(* ===== verification/KexMethods.v ===== *)
(** * The key exchange methods (src/src/kex-dh.c, kex-ecdh.c, kex-x25519.c, kex-pqhybrid.c)

    Generating our share of an exchange, and combining it with the peer's:
    the shared secret [ses.dh_K] or [ses.dh_K_bytes], and the end of the
    exchange hash.  Diffie-Hellman modulo a prime, on the NIST curves, on
    Curve25519, and Curve25519 with a key encapsulation.

    Freeing and burning parameters is left out.  The multiplication on
    Curve25519 and the encapsulations are parameters, the class
    [Curve25519Lib] and [dropbear_kem_desc]. *)

From Stdlib Require Import ZArith Lia.
From stdpp Require Import base list strings.
From S2P Require Import Prelude.
From S2P Require Import Buffer.
From S2P Require Import Random.
From S2P Require Import Algo.
From S2P Require Import Cipher.
From S2P Require Import KeyTypes.
From S2P Require Import Ecc.
From S2P Require Import SignKey.
From S2P Require Import Session.
From S2P Require Import Packet.
From S2P Require Import Kex.

Definition DH_G_VAL : Z := 2.

(** The scalar, the point. *)
Class Curve25519Lib := {
  dropbear_curve25519_scalarmult : list Z → list Z → list Z
}.

Record kex_dh_param := mkdh { dh_pub : Z; dh_priv : Z }.
Record kex_ecdh_param := mkecdh { ecdh_key : ecc_key }.
Record kex_curve25519_param := mk25519 { c_priv : list Z; c_pub : list Z }.
Record kex_pqhybrid_param := mkpq {
  curve25519 : kex_curve25519_param;
  concat_public : option buffer;
  kem_cli_secret : option buffer
}.

(** [constant_time_memcmp] with a result of 0 *)
Definition memequal (a b : list Z) : bool := bytes_eqb a b.

Section methods.
Context {CL : CryptoLib} {ML : MpLib} {EL : EccLib} {XL : Curve25519Lib} (fuel : nat).

(** [ses.newkeys->algo_kex] and [ses.newkeys->algo_hostkey] *)
Definition newkeys_kex : ST sshsession dropbear_kex :=
  let* s := get in
  let* nk := ptr (newkeys s) in
  ptr (algo_kex nk).
Definition newkeys_hostkey : ST sshsession Z :=
  let* s := get in
  let* nk := ptr (newkeys s) in
  ret (algo_hostkey nk).
Definition kex_curve : ST sshsession ecc_curve :=
  let* kex := newkeys_kex in
  match details kex with CurveDetails c => ret c | _ => fault "details of another type" end.
Definition kex_kem : ST sshsession dropbear_kem_desc :=
  let* kex := newkeys_kex in
  match details kex with KemDetails k => ret k | _ => fault "details of another type" end.

(** The public values in the order of the exchange hash. *)
Definition client_first {A} (s : sshsession) (us them : A) : A * A :=
  if negb (isserver s) then (us, them) else (them, us).

(** ** Diffie-Hellman modulo a prime *)

Definition load_dh_p : ST sshsession Z :=
  let* kex := newkeys_kex in
  ret (mp_from_ubin (dh_p_bytes kex)).

Definition gen_kexdh_param : ST sshsession kex_dh_param :=
  let* dh_p := load_dh_p in
  let dh_q := Z.quot (dh_p - 1) 2 in
  let* priv := on_rng (gen_random_mpint fuel dh_q) in
  let* pub := or_exit (mp_exptmod DH_G_VAL priv dh_p) "Diffie-Hellman error" in
  ret (mkdh pub priv).

Definition kexdh_comb_key (param : kex_dh_param) (dh_pub_them : Z) (hostkey : sign_key) : ST sshsession unit :=
  let* dh_p := load_dh_p in
  let dh_p_min1 := dh_p - 1 in
  do* exit_if (negb (dh_pub_them <? dh_p_min1) || negb (dh_pub_them >? 1)) "Diffie-Hellman error";
  let* K := or_exit (mp_exptmod dh_pub_them (dh_priv param) dh_p) "Diffie-Hellman error" in
  do* modify (on_kexdat (set_dh_K (Some K)));
  let* s := get in
  let (dh_e, dh_f) := client_first s (dh_pub param) dh_pub_them in
  let* type := newkeys_hostkey in
  do* on_kexhashbuf (buf_put_pub_key hostkey type);
  do* on_kexhashbuf (buf_putmpint dh_e);
  do* on_kexhashbuf (buf_putmpint dh_f);
  do* on_kexhashbuf (buf_putmpint K);
  finish_kexhashbuf.

(** ** The NIST curves *)

Definition gen_kexecdh_param : ST sshsession kex_ecdh_param :=
  let* curve := kex_curve in
  let* key := on_rng (ecc_make_key_ex curve) in
  let* (k, (x, y)) := or_exit key "ECC error" in
  ret (mkecdh (mkecc curve x y k true)).

Definition kexecdh_comb_key (param : kex_ecdh_param) (pub_them : buffer) (hostkey : sign_key) : ST sshsession unit :=
  let* curve := kex_curve in
  let* (Q_them, _) := on_new pub_them (buf_get_ecc_raw_pubkey curve) in
  let* Q_them := or_exit Q_them "ECC error" in
  let* K := dropbear_ecc_shared_secret Q_them (ecdh_key param) in
  do* modify (on_kexdat (set_dh_K (Some K)));
  let* s := get in
  let (Q_C, Q_S) := client_first s (ecdh_key param) Q_them in
  let* type := newkeys_hostkey in
  do* on_kexhashbuf (buf_put_pub_key hostkey type);
  do* on_kexhashbuf (buf_put_ecc_raw_pubkey_string Q_C);
  do* on_kexhashbuf (buf_put_ecc_raw_pubkey_string Q_S);
  do* on_kexhashbuf (buf_putmpint K);
  finish_kexhashbuf.

(** ** Curve25519 *)

Definition basepoint : list Z := 9 :: zeros 31.

Definition gen_kexcurve25519_param : ST sshsession kex_curve25519_param :=
  let* priv := on_rng (genrandom CURVE25519_LEN) in
  ret (mk25519 priv (dropbear_curve25519_scalarmult priv basepoint)).

Definition kexcurve25519_derive {S} (param : kex_curve25519_param) (buf_pub_them : buffer) : ST S (list Z) :=
  do* exit_if (negb (b_len buf_pub_them =? CURVE25519_LEN)) "Bad curve25519";
  let out := dropbear_curve25519_scalarmult (c_priv param) (slice 0 CURVE25519_LEN (b_data buf_pub_them)) in
  do* exit_if (memequal (zeros CURVE25519_LEN) out) "Bad curve25519";
  ret out.

Definition kexcurve25519_comb_key (param : kex_curve25519_param) (buf_pub_them : buffer) (hostkey : sign_key) :
    ST sshsession unit :=
  let* out := kexcurve25519_derive param buf_pub_them in
  let K := mp_from_ubin out in
  do* modify (on_kexdat (set_dh_K (Some K)));
  let* s := get in
  let (Q_C, Q_S) := client_first s (c_pub param) (slice 0 CURVE25519_LEN (b_data buf_pub_them)) in
  let* type := newkeys_hostkey in
  do* on_kexhashbuf (buf_put_pub_key hostkey type);
  do* on_kexhashbuf (buf_putstring Q_C);
  do* on_kexhashbuf (buf_putstring Q_S);
  do* on_kexhashbuf (buf_putmpint K);
  finish_kexhashbuf.

(** ** Curve25519 and a key encapsulation *)

(** A library routine writes [bs] at the cursor. *)
Definition buf_fill (bs : list Z) (len : Z) : ST buffer unit :=
  let* p := buf_getwriteptr len in
  do* mem_store p bs;
  buf_incrwritepos len.

Definition gen_kexpqhybrid_param : ST sshsession kex_pqhybrid_param :=
  let* kem := kex_kem in
  let* c := gen_kexcurve25519_param in
  let* s := get in
  if negb (isserver s) then
    let* secret := buf_new (secret_len kem) in
    let* public := buf_new (public_len kem + CURVE25519_LEN) in
    let* (pk, sk) := on_rng (kem_gen kem) in
    let* (_, public) := on_new public (do* buf_fill pk (public_len kem); buf_putbytes (c_pub c)) in
    let* (_, secret) := on_new secret (do* buf_fill sk (secret_len kem); buf_setpos 0) in
    ret (mkpq c (Some public) (Some secret))
  else ret (mkpq c None None).

(** The parameter with what the call stores into it. *)
Definition kexpqhybrid_comb_key (param : kex_pqhybrid_param) (buf_pub : buffer) (hostkey : sign_key) :
    ST sshsession kex_pqhybrid_param :=
  let* kem := kex_kem in
  let* kex := newkeys_kex in
  let hash_desc := k_hash_desc kex in
  let* s := get in
  let client := negb (isserver s) in
  let remote_len := if client then ciphertext_len kem else public_len kem in
  let* (r, buf_pub) := on_new buf_pub
    (let* p := buf_getptr remote_len in
     let* remote_pub_kem := mem_load p remote_len in
     do* buf_incrpos remote_len;
     let* pub_25519 := buf_getptrcopy CURVE25519_LEN in
     do* buf_incrpos CURVE25519_LEN;
     ret (remote_pub_kem, pub_25519)) in
  let (remote_pub_kem, pub_25519) := r in
  do* exit_if (negb (b_pos buf_pub =? b_len buf_pub)) "Bad sntrup";
  let* k_out := buf_new (output_len kem + CURVE25519_LEN) in
  let* (k_pq, param) :=
    (if client then
       let* secret := ptr (kem_cli_secret param) in
       let* (sk, _) := on_new secret (let* p := buf_getptr (secret_len kem) in mem_load p (secret_len kem)) in
       ret (kem_dec kem remote_pub_kem sk, mkpq (curve25519 param) (concat_public param) None)
     else
       do* (match concat_public param with None => ret tt | Some _ => fault "assert(param->concat_public == NULL)" end);
       let* public := buf_new (ciphertext_len kem + CURVE25519_LEN) in
       let* (ct, k) := on_rng (kem_enc kem remote_pub_kem) in
       let* (_, public) := on_new public (do* buf_fill ct (ciphertext_len kem); buf_putbytes (c_pub (curve25519 param))) in
       ret (k, mkpq (curve25519 param) (Some public) (kem_cli_secret param))) in
  let* (_, k_out) := on_new k_out (buf_fill k_pq (output_len kem)) in
  let* out := kexcurve25519_derive (curve25519 param) pub_25519 in
  let* (_, k_out) := on_new k_out (buf_fill out CURVE25519_LEN) in
  let* dh_K_bytes := buf_new (4 + hd_hashsize hash_desc) in
  let* (_, dh_K_bytes) := on_new dh_K_bytes
    (do* buf_putint (hd_hashsize hash_desc);
     buf_fill (hd_fn hash_desc (buf_bytes k_out)) (hd_hashsize hash_desc)) in
  do* modify (on_kexdat (set_dh_K_bytes (Some dh_K_bytes)));
  let* public := ptr (concat_public param) in
  let (Q_C, Q_S) := client_first s public buf_pub in
  let* type := newkeys_hostkey in
  do* on_kexhashbuf (buf_put_pub_key hostkey type);
  do* on_kexhashbuf (buf_putbufstring Q_C);
  do* on_kexhashbuf (buf_putbufstring Q_S);
  do* on_kexhashbuf (buf_putbytes (buf_bytes dh_K_bytes));
  do* finish_kexhashbuf;
  ret param.
End methods.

━━━━━━━━━━━━━━━━━━━━

Check each line of the records for the word "negb", and show the lines that contain it.

Response to this task -
  if negb (isserver s) then (us, them) else (them, us).
  do* exit_if (negb (dh_pub_them <? dh_p_min1) || negb (dh_pub_them >? 1)) "Diffie-Hellman error";
  do* exit_if (negb (b_len buf_pub_them =? CURVE25519_LEN)) "Bad curve25519";
  if negb (isserver s) then
  let client := negb (isserver s) in
  do* exit_if (negb (b_pos buf_pub =? b_len buf_pub)) "Bad sntrup";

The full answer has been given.